L’insulaire est aux premières loges pour observer la transformation du quartier : le REM passe carrément dans sa cour, sur la limite de son terrain, où un grand mur de soutènement a été dressé.

En 2024, à la mise en service, les trains rouleront toutes les 5 minutes pendant les heures de pointe et toutes les 15 minutes hors pointe, 20 heures sur 24, sept jours sur sept.

Mme Rémillard déplore non seulement la coupe d’arbres matures qui la prive de son intimité, mais aussi le manque d’information de CDPQ Infra.

On nous promettait des réunions et il n’y avait pas de réunions.

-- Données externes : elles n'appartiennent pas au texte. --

Definition set_actor a q : Queue :=
  {| q_node := q_node q; q_actor := a; q_tx_req := q_tx_req q; q_rx_evt := q_rx_evt q;
     q_rx_lock := q_rx_lock q; q_tasks := q_tasks q |}.
Definition set_node n q : Queue :=
  {| q_node := n; q_actor := q_actor q; q_tx_req := q_tx_req q; q_rx_evt := q_rx_evt q;
     q_rx_lock := q_rx_lock q; q_tasks := q_tasks q |}.
Definition set_tx_req l q : Queue :=
  {| q_node := q_node q; q_actor := q_actor q; q_tx_req := l; q_rx_evt := q_rx_evt q;
     q_rx_lock := q_rx_lock q; q_tasks := q_tasks q |}.
Definition set_rx_evt l q : Queue :=
  {| q_node := q_node q; q_actor := q_actor q; q_tx_req := q_tx_req q; q_rx_evt := l;
     q_rx_lock := q_rx_lock q; q_tasks := q_tasks q |}.
Definition set_rx_lock l q : Queue :=
  {| q_node := q_node q; q_actor := q_actor q; q_tx_req := q_tx_req q; q_rx_evt := q_rx_evt q;
     q_rx_lock := l; q_tasks := q_tasks q |}.
Definition set_tasks l q : Queue :=
  {| q_node := q_node q; q_actor := q_actor q; q_tx_req := q_tx_req q; q_rx_evt := q_rx_evt q;
     q_rx_lock := q_rx_lock q; q_tasks := l |}.
Definition set_task i t q : Queue := set_tasks (<[i := t]> (q_tasks q)) q.

(** Send on, or drop, the [done] of task [i]; a receiver that is gone is
    ignored. *)
Definition resolve (v : Oneshot) (t : qtask) : qtask :=
  match t with SendAwait req OneshotOpen => SendAwait req v | _ => t end.
Definition complete (v : Oneshot) (i : nat) (ts : list qtask) : list qtask := alter (resolve v) i ts.

(** The request the actor works on. *)
Definition in_hand (a : actor) : list (nat * IsoTpTxRequest) :=
  match a with ActSending _ i req => [(i, req)] | _ => [] end.
Definition evt_in_hand (a : actor) : list IsoTpRxEvent :=
  match a with ActEvt evt => [evt] | _ => [] end.
(** The values the fields can carry: the crate counts the bytes of a [Data]
    field in a [u32]. *)
Definition req_typed (v : file_req_root) : Prop :=
  is_u32 (set_transfer_id v) /\ is_u32 (set_total_len v) /\ is_u32 (set_sender_max_chunk_size v) /\
  is_u32 (Z.of_nat (length (set_file_metadata v))) /\ is_u32 (Z.of_nat (length (set_file_hash v))).
Definition chunk_typed (v : FileChunkValue) : Prop :=
  is_u32 (chunk_transfer_id v) /\ is_u32 (chunk_offset v) /\ is_u32 (Z.of_nat (length (chunk_data v))).

(** The messages a reader with default options takes: its traversal limit is
    8 Mi words, 64 MiB, which is also far below the 2^29 - 1 elements a list of
    Cap'n Proto can have. *)
Definition READER_LIMIT : Z := (8 * (8 * 1024 * 1024))%Z.
Definition req_fits (v : file_req_root) : Prop :=
  req_typed v /\ (Z.of_nat (file_req_size v) <= READER_LIMIT)%Z.
Definition chunk_fits (v : FileChunkValue) : Prop :=
  chunk_typed v /\ (Z.of_nat (file_chunk_size v) <= READER_LIMIT)%Z.
(** The data of a chunk message within the limit: 24 bytes go to the root
    pointer and the struct. *)
Definition MAX_CHUNK_DATA : Z := (READER_LIMIT - 24)%Z.
Definition ack_fits (v : FileAckValue) : Prop :=
  is_u32 (ack_transfer_id v) /\ is_u32 (ack_next_offset v) /\ is_u32 (ack_chunk_size v).

Lemma chunk_within v :
  chunk_typed v -> (Z.of_nat (length (chunk_data v)) <= MAX_CHUNK_DATA)%Z -> chunk_fits v.
Proof.
  intros Hv Hn. split; [done|]. unfold file_chunk_size, words_len, MAX_CHUNK_DATA, READER_LIMIT in *.
  pose proof (div_ceil_spec (length (chunk_data v)) 8 ltac:(lia)). lia.
Qed.

(** What a reader of a message built from [v] returns. *)
Definition req_view (v : file_req_root) : file_req_reader :=
  {| req_get_transfer_id := set_transfer_id v; req_get_total_len := set_total_len v;
     req_get_sender_max_chunk_size := set_sender_max_chunk_size v;
     req_get_file_metadata := Some (set_file_metadata v);
     req_get_file_hash_algo := Some (set_file_hash_algo v);
     req_get_file_hash := Some (set_file_hash v) |}.
Definition chunk_view (v : FileChunkValue) : file_chunk_reader :=
  {| chunk_get_transfer_id := chunk_transfer_id v; chunk_get_offset := chunk_offset v;
     chunk_get_data := Some (chunk_data v) |}.
Definition ack_view (v : FileAckValue) : file_ack_reader :=
  {| ack_get_transfer_id := ack_transfer_id v; ack_get_kind := Some (ack_kind v);
     ack_get_next_offset := ack_next_offset v; ack_get_chunk_size := ack_chunk_size v;
     ack_get_error := Some (ack_error v) |}.

(** [builds build size v]: in a buffer of at least [size] bytes the builder
    makes one segment of [size] bytes, the same for every buffer, at the
    front of the buffer. *)
Definition builds {V} (build : V -> bytes -> option (list bytes * bytes)) (size : nat) (v : V)
    (seg : bytes) : Prop :=
  length seg = size /\
  forall buf, size <= length buf ->
    exists rest, build v buf = Some ([seg], seg ++ rest) /\ length (seg ++ rest) = length buf.

(** [faithful build read view v]: a segment built from [v] is read as [v], or
    not at all. *)
Definition faithful {V R E} (build : V -> bytes -> option (list bytes * bytes)) (read : bytes -> R + E)
    (view : V -> R) (v : V) : Prop :=
  forall buf seg live root, build v buf = Some ([seg], live) -> read seg = inl root -> root = view v.

(** Within the limit messages are built and read.  Beyond it nothing is
    promised but that a message is not read as another one: the builder panics
    on a list whose length does not fit the 29-bit count of its pointer, and
    the reader returns an error when its traversal limit is exceeded. *)
Class CapnpLaws (CapnpError : Type) `{Capnp CapnpError} := {
  file_req_faithful : forall v, req_typed v -> faithful build_file_req read_file_req req_view v;
  file_chunk_faithful : forall v, chunk_typed v -> faithful build_file_chunk read_file_chunk chunk_view v;
  build_file_req_law : forall v, req_fits v -> exists seg,
    builds build_file_req (file_req_size v) v seg /\ read_file_req seg = inl (req_view v);
  build_file_chunk_law : forall v, chunk_fits v -> exists seg,
    builds build_file_chunk (file_chunk_size v) v seg /\ read_file_chunk seg = inl (chunk_view v);
  build_file_ack_law : forall v, ack_fits v -> exists seg,
    builds build_file_ack (file_ack_size v) v seg /\ read_file_ack seg = inl (ack_view v);
  release_length : forall buf, length (release buf) = length buf;
}.

(** What the Rust types of the getters say. *)
Class CapnpReadsU32 (CapnpError : Type) `{Capnp CapnpError} :=
  read_file_req_u32 : forall body root, read_file_req body = inl root ->
    is_u32 (req_get_transfer_id root) /\ is_u32 (req_get_total_len root) /\
    is_u32 (req_get_sender_max_chunk_size root).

On était rendus en mars et on n’avait aucune nouvelle. Moi, j’ai commencé à faire des pressions, j’ai appelé. Et finalement, j’ai su que, contrairement à ce qu’ils nous avaient promis, ils enlevaient la clôture et coupaient tous les arbres.

Suzanne Rémillard, résidante des Îles-Laval

Il y a un an, à l’automne 2020, Mme Rémillard a cogné aux portes de ses voisins pour les alerter et faire front commun.

« Jusqu’à récemment, on nous tenait au courant des travaux une fois par semaine, dit-elle. Mais depuis presque deux mois, on n’a rien. Ce qui arrive, c’est qu’il n’y a pas moyen de savoir qui est en charge chez NouvLR [équipe de construction] et au REM. Un dit une chose et l’autre le dédit. Donc, on ne sait jamais. On est les derniers à apprendre ce qui se passe. »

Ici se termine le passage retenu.